Corn modified to produce the Bt toxin, which combats
pests like European corn borers, has been criticized
because of studies suggesting pollen from the biotech
corn could kill harmless butterflies and moths. Bt
corn uses a gene from the toxic soil bacterium
Bacillus thurigiensis to produce a substance toxic to
some insects. The same toxin is used in some
conventional chemical pesticides. Some scientists warn
that exposing insects to low levels of Bt toxin in
corn pollen could lead to super-pests resistant to the
toxin. 
Effective immediately, farmers who wish to plant Bt
corn must plant 20 percent to 50 percent of their
acreage with conventional, unmodified corn. The
conventional corn must be planted in structured
refuges that could provide some protection for
insects, the Environmental Protection Agency (EPA)
says. In addition, farmers must undertake additional
monitoring in their fields "as an early warning system
to detect any potential resistance," according to the
EPA. 
In certain limited geographic areas, particularly
where Bt corn could harm threatened or endangered
butterflies, the EPA will order additional
restrictions on sales and planting of the modified
crop. 
The new requirements could be costly for farmers, and
may lead to a decline in orders for Bt corn seed.
However, "the industry has agreed to the Agency's
conditions," the EPA said Friday, in announcing the
new measures. 
Bt corn was approved for sale in 1996, and has seen
booming sales ever since.
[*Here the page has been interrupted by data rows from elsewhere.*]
(* ===== verification/Asm.v ===== *)
(** * The assembly files ([kernel/trampoline.S], [swtch.S], [kernelvec.S],
    [entry.S], [user/initcode.S])

    Code is the list of its instructions, run on the registers of a hart, its
    control registers and the physical memory.  Loads and stores go through
    the page table in [satp], as supervisor mode sees it.  Instructions are
    fetched from the list: that the trampoline is mapped at the same address
    in all page tables is not part of the model.  The effect of a C function
    that the code calls is a parameter. *)

From S2P Require Import Prelude Riscv State Spinlock Kalloc Vm Csr Printf Proc Syscall.

(** ** Definitions *)

(** *** The machine *)

Inductive reg :=
| ra | sp | gp | tp | t0 | t1 | t2 | s0 | s1 | a0 | a1 | a2 | a3 | a4 | a5 | a6 | a7
| s2 | s3 | s4 | s5 | s6 | s7 | s8 | s9 | s10 | s11 | t3 | t4 | t5 | t6.
#[global] Instance reg_eq_dec : EqDecision reg.
Proof. solve_decision. Defined.

Inductive csr := sscratch | satp | mhartid.

Inductive insn :=
| sd (r : reg) (off : Z) (b : reg)
| ld (r : reg) (off : Z) (b : reg)
| li (r : reg) (v : Z)
| la (r : reg) (v : Z)
| addi (rd rs : reg) (imm : Z)
| add (rd r1 r2 : reg)
| mul (rd r1 r2 : reg)
| csrr (r : reg) (c : csr)
| csrw (c : csr) (r : reg)
| sfence_vma
| call (f : string)
| jr (r : reg)
| ret
| sret
| ecall.

Record mach := mkMach {
  m_reg : reg -> Z;
  m_hart : hart;
  m_sscratch : Z;
  m_mem : mem;
}.
Definition set_m_reg (x : reg -> Z) (s : mach) : mach := mkMach x (m_hart s) (m_sscratch s) (m_mem s).
Definition set_m_hart (x : hart) (s : mach) : mach := mkMach (m_reg s) x (m_sscratch s) (m_mem s).
Definition set_m_sscratch (x : Z) (s : mach) : mach := mkMach (m_reg s) (m_hart s) x (m_mem s).
Definition set_m_mem (x : mem) (s : mach) : mach := mkMach (m_reg s) (m_hart s) (m_sscratch s) x.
In 1999, more than one third
of U.S. corn acres were planted with Bt corn. 

In May 1999, researchers at Cornell University
released a laboratory study showing that pollen from
Bt corn can kill monarch butterflies. That raised
fears that the corn pollen could blow from planted
fields into nearby meadows, dusting milkweed plants -
the sole food of the monarch butterfly caterpillar. No
field studies have yet confirmed that Bt corn poses a
risk to monarchs outside the laboratory. 
However, the potential risk to the butterflies
highlights a problem with Bt corn and other modified
crops: studies of their impacts have largely been
performed in the laboratory or on small test plots. No
one is quite sure how they may affect insects in the
real world. 
In December, the EPA put out a call for further
studies to determine how toxic Bt corn may be to
species like the monarch and the endangered Karner
Blue butterfly. Protocols for these studies are due in
March 2000 and the data is due in March 2001. 
On Friday, the EPA suggested to the corn industry that
farmers should voluntarily plant their required
conventional corn refuges upwind of their Bt crops, to
prevent Bt corn pollen from blowing onto these fields.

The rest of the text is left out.